■ EXERCISE INSTRUCTIONS:
Return the whole listing, keeping every character the same.

■ DATA EXCERPTS:
(* ===== verification/Backstop.v ===== *)
(** * The matcher's backstop maker ([crates/cerdic-tee-matcher/src/backstop.rs])

    The per-market liquidity of last resort, in raw [u64] ticks: a bounded price history, a quote
    around its slow average, a last look against its fast average, and mark-to-market accounting of
    its inventory.  A window of zero makes [trailing_mean] divide by zero, which is a [Panic]. *)
From S2P Require Import Prelude Ints Types Averages.
Open Scope Z_scope.

Definition BACKSTOP_OWNER_ID : Z := u64_max.
Definition MAX_HISTORY : nat := 64.
Definition BPS_DENOMINATOR : Z := 10000.

Inductive SpreadModel :=
| Flat
| Dynamic (max_spread_bps widen_per_unit_utilization_bps inventory_reference : Z).

Record BackstopConfig := {
  spread_bps : Z;
  spread_model : SpreadModel;
  quote_twap_window : nat;
  last_look_window : nat;
  last_look_threshold_bps : Z;
  notional_cap : Z;
}.

Definition config_default : BackstopConfig := {|
  spread_bps := 8; spread_model := Flat; quote_twap_window := 20; last_look_window := 3;
  last_look_threshold_bps := 15; notional_cap := u64_max |}.

Record BackstopState := { history : list Z; inventory : Z; cumulative_pnl : Z }.

Definition state_default : BackstopState :=
  {| history := []; inventory := 0; cumulative_pnl := 0 |}.

(** ** Operations *)

Definition mark_pnl_to (s : BackstopState) (from_price to_price : Z) : BackstopState :=
  if decide (inventory s = 0) then s
  else
    let price_delta := i128_sub to_price from_price in
    {| history := history s; inventory := inventory s;
       cumulative_pnl :=
         sat_s 128 (cumulative_pnl s + sat_s 128 (price_delta * inventory s)) |}.

Definition record_price (s : BackstopState) (price : Z) : BackstopState :=
  let s := match last (history s) with
           | Some previous_last => mark_pnl_to s previous_last price
           | None => s
           end in
  let h := history s ++ [price] in
  {| history := if decide (MAX_HISTORY < length h)%nat then tail h else h;
     inventory := inventory s; cumulative_pnl := cumulative_pnl s |}.

Definition trailing_mean (s : BackstopState) (window : nat) : exec (option Z) :=
  match history s with
  | [] => Ret None
  | _ =>
      let prints := last_prints (history s) window in
      let count := Z.of_nat (length prints) in
      let sum := foldl u128_add 0 prints in
      if decide (count = 0) then Panic else Ret (Some (as_u64 (sum / count)))
  end.

Definition effective_spread_bps (s : BackstopState) (cfg : BackstopConfig) : Z :=
  match spread_model cfg with
  | Flat => spread_bps cfg
  | Dynamic max_spread_bps widen inventory_reference =>
      if decide (inventory_reference = 0) then max_spread_bps
      else
        let utilization_bps :=
          as_u64 (Z.min (u128_mul (Z.abs (inventory s)) BPS_DENOMINATOR / inventory_reference)
                        BPS_DENOMINATOR) in
        let extra := as_u64 (u128_mul widen utilization_bps / BPS_DENOMINATOR) in
        Z.min (u64_add (spread_bps cfg) extra) max_spread_bps
  end.

Definition reference_price (s : BackstopState) (cfg : BackstopConfig) : exec (option Z) :=
  trailing_mean s (quote_twap_window cfg).

Definition quote (s : BackstopState) (cfg : BackstopConfig) (side : Side) : exec (option Z) :=
  center ← trailing_mean s (quote_twap_window cfg);
  match center with
  | None => Ret None
  | Some center =>
      let half_spread := as_u64 (u128_mul center (effective_spread_bps s cfg) / BPS_DENOMINATOR) in
      Ret (Some (match side with
                 | Long => sat_u 64 (center + half_spread)
                 | Short => sat_u 64 (center - half_spread)
                 end))
  end.

(** The last look: the live print against the fast average, then the size cap. *)
Definition quote_and_check (s : BackstopState) (cfg : BackstopConfig) (side : Side)
    (requested_qty : Z) : exec (option (Z * Z)) :=
  q ← quote s cfg side;
  match q, last (history s) with
  | Some price, Some live_print =>
      r ← trailing_mean s (last_look_window cfg);
      match r with
      | None => Ret None
      | Some reference =>
          if decide (reference = 0) then Ret None
          else
            let deviation_bps :=
              as_u64 (u128_mul (abs_diff live_print reference) BPS_DENOMINATOR / reference) in
            if decide (last_look_threshold_bps cfg < deviation_bps) then Ret None
            else
              let qty := Z.min requested_qty (notional_cap cfg) in
              if decide (qty = 0) then Ret None else Ret (Some (price, qty))
      end
  | _, _ => Ret None
  end.

Definition commit_fill (s : BackstopState) (side : Side) (qty : Z) : BackstopState :=
  {| history := history s;
     inventory := match side with
                  | Long => sat_s 64 (inventory s - as_i64 qty)
                  | Short => sat_s 64 (inventory s + as_i64 qty)
                  end;
     cumulative_pnl := cumulative_pnl s |}.

Definition try_fill (s : BackstopState) (cfg : BackstopConfig) (side : Side) (requested_qty : Z) :
    exec (BackstopState * option (Z * Z)) :=
  r ← quote_and_check s cfg side requested_qty;
  match r with
  | None => Ret (s, None)
  | Some (price, qty) => Ret (commit_fill s side qty, Some (price, qty))
  end.

Definition breakeven_subsidy_needed (s : BackstopState) : Z :=
  if decide (0 ≤ cumulative_pnl s) then 0 else Z.abs (cumulative_pnl s).

(** ** Specification *)

Definition state_ok (s : BackstopState) : Prop :=
  Forall (in_u 64) (history s) ∧ (length (history s) ≤ MAX_HISTORY)%nat ∧ in_s 64 (inventory s).
Definition config_ok (cfg : BackstopConfig) : Prop :=
  in_u 64 (spread_bps cfg) ∧ in_u 64 (notional_cap cfg) ∧
  (0 < quote_twap_window cfg)%nat ∧ (0 < last_look_window cfg)%nat ∧
  match spread_model cfg with
  | Flat => spread_bps cfg ≤ BPS_DENOMINATOR
  | Dynamic mx widen ref =>
      0 ≤ mx ≤ BPS_DENOMINATOR ∧ in_u 64 widen ∧ in_u 64 ref ∧ spread_bps cfg + widen < 2 ^ 64
  end.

■ SOLUTION TO THIS TASK:
(* ===== verification/Backstop.v ===== *)
(** * The matcher's backstop maker ([crates/cerdic-tee-matcher/src/backstop.rs])

    The per-market liquidity of last resort, in raw [u64] ticks: a bounded price history, a quote
    around its slow average, a last look against its fast average, and mark-to-market accounting of
    its inventory.  A window of zero makes [trailing_mean] divide by zero, which is a [Panic]. *)
From S2P Require Import Prelude Ints Types Averages.
Open Scope Z_scope.

Definition BACKSTOP_OWNER_ID : Z := u64_max.
Definition MAX_HISTORY : nat := 64.
Definition BPS_DENOMINATOR : Z := 10000.

Inductive SpreadModel :=
| Flat
| Dynamic (max_spread_bps widen_per_unit_utilization_bps inventory_reference : Z).

Record BackstopConfig := {
  spread_bps : Z;
  spread_model : SpreadModel;
  quote_twap_window : nat;
  last_look_window : nat;
  last_look_threshold_bps : Z;
  notional_cap : Z;
}.

Definition config_default : BackstopConfig := {|
  spread_bps := 8; spread_model := Flat; quote_twap_window := 20; last_look_window := 3;
  last_look_threshold_bps := 15; notional_cap := u64_max |}.

Record BackstopState := { history : list Z; inventory : Z; cumulative_pnl : Z }.

Definition state_default : BackstopState :=
  {| history := []; inventory := 0; cumulative_pnl := 0 |}.

(** ** Operations *)

Definition mark_pnl_to (s : BackstopState) (from_price to_price : Z) : BackstopState :=
  if decide (inventory s = 0) then s
  else
    let price_delta := i128_sub to_price from_price in
    {| history := history s; inventory := inventory s;
       cumulative_pnl :=
         sat_s 128 (cumulative_pnl s + sat_s 128 (price_delta * inventory s)) |}.

Definition record_price (s : BackstopState) (price : Z) : BackstopState :=
  let s := match last (history s) with
           | Some previous_last => mark_pnl_to s previous_last price
           | None => s
           end in
  let h := history s ++ [price] in
  {| history := if decide (MAX_HISTORY < length h)%nat then tail h else h;
     inventory := inventory s; cumulative_pnl := cumulative_pnl s |}.

Definition trailing_mean (s : BackstopState) (window : nat) : exec (option Z) :=
  match history s with
  | [] => Ret None
  | _ =>
      let prints := last_prints (history s) window in
      let count := Z.of_nat (length prints) in
      let sum := foldl u128_add 0 prints in
      if decide (count = 0) then Panic else Ret (Some (as_u64 (sum / count)))
  end.

Definition effective_spread_bps (s : BackstopState) (cfg : BackstopConfig) : Z :=
  match spread_model cfg with
  | Flat => spread_bps cfg
  | Dynamic max_spread_bps widen inventory_reference =>
      if decide (inventory_reference = 0) then max_spread_bps
      else
        let utilization_bps :=
          as_u64 (Z.min (u128_mul (Z.abs (inventory s)) BPS_DENOMINATOR / inventory_reference)
                        BPS_DENOMINATOR) in
        let extra := as_u64 (u128_mul widen utilization_bps / BPS_DENOMINATOR) in
        Z.min (u64_add (spread_bps cfg) extra) max_spread_bps
  end.

Definition reference_price (s : BackstopState) (cfg : BackstopConfig) : exec (option Z) :=
  trailing_mean s (quote_twap_window cfg).

Definition quote (s : BackstopState) (cfg : BackstopConfig) (side : Side) : exec (option Z) :=
  center ← trailing_mean s (quote_twap_window cfg);
  match center with
  | None => Ret None
  | Some center =>
      let half_spread := as_u64 (u128_mul center (effective_spread_bps s cfg) / BPS_DENOMINATOR) in
      Ret (Some (match side with
                 | Long => sat_u 64 (center + half_spread)
                 | Short => sat_u 64 (center - half_spread)
                 end))
  end.

(** The last look: the live print against the fast average, then the size cap. *)
Definition quote_and_check (s : BackstopState) (cfg : BackstopConfig) (side : Side)
    (requested_qty : Z) : exec (option (Z * Z)) :=
  q ← quote s cfg side;
  match q, last (history s) with
  | Some price, Some live_print =>
      r ← trailing_mean s (last_look_window cfg);
      match r with
      | None => Ret None
      | Some reference =>
          if decide (reference = 0) then Ret None
          else
            let deviation_bps :=
              as_u64 (u128_mul (abs_diff live_print reference) BPS_DENOMINATOR / reference) in
            if decide (last_look_threshold_bps cfg < deviation_bps) then Ret None
            else
              let qty := Z.min requested_qty (notional_cap cfg) in
              if decide (qty = 0) then Ret None else Ret (Some (price, qty))
      end
  | _, _ => Ret None
  end.

Definition commit_fill (s : BackstopState) (side : Side) (qty : Z) : BackstopState :=
  {| history := history s;
     inventory := match side with
                  | Long => sat_s 64 (inventory s - as_i64 qty)
                  | Short => sat_s 64 (inventory s + as_i64 qty)
                  end;
     cumulative_pnl := cumulative_pnl s |}.

Definition try_fill (s : BackstopState) (cfg : BackstopConfig) (side : Side) (requested_qty : Z) :
    exec (BackstopState * option (Z * Z)) :=
  r ← quote_and_check s cfg side requested_qty;
  match r with
  | None => Ret (s, None)
  | Some (price, qty) => Ret (commit_fill s side qty, Some (price, qty))
  end.

Definition breakeven_subsidy_needed (s : BackstopState) : Z :=
  if decide (0 ≤ cumulative_pnl s) then 0 else Z.abs (cumulative_pnl s).

(** ** Specification *)

Definition state_ok (s : BackstopState) : Prop :=
  Forall (in_u 64) (history s) ∧ (length (history s) ≤ MAX_HISTORY)%nat ∧ in_s 64 (inventory s).
Definition config_ok (cfg : BackstopConfig) : Prop :=
  in_u 64 (spread_bps cfg) ∧ in_u 64 (notional_cap cfg) ∧
  (0 < quote_twap_window cfg)%nat ∧ (0 < last_look_window cfg)%nat ∧
  match spread_model cfg with
  | Flat => spread_bps cfg ≤ BPS_DENOMINATOR
  | Dynamic mx widen ref =>
      0 ≤ mx ≤ BPS_DENOMINATOR ∧ in_u 64 widen ∧ in_u 64 ref ∧ spread_bps cfg + widen < 2 ^ 64
  end.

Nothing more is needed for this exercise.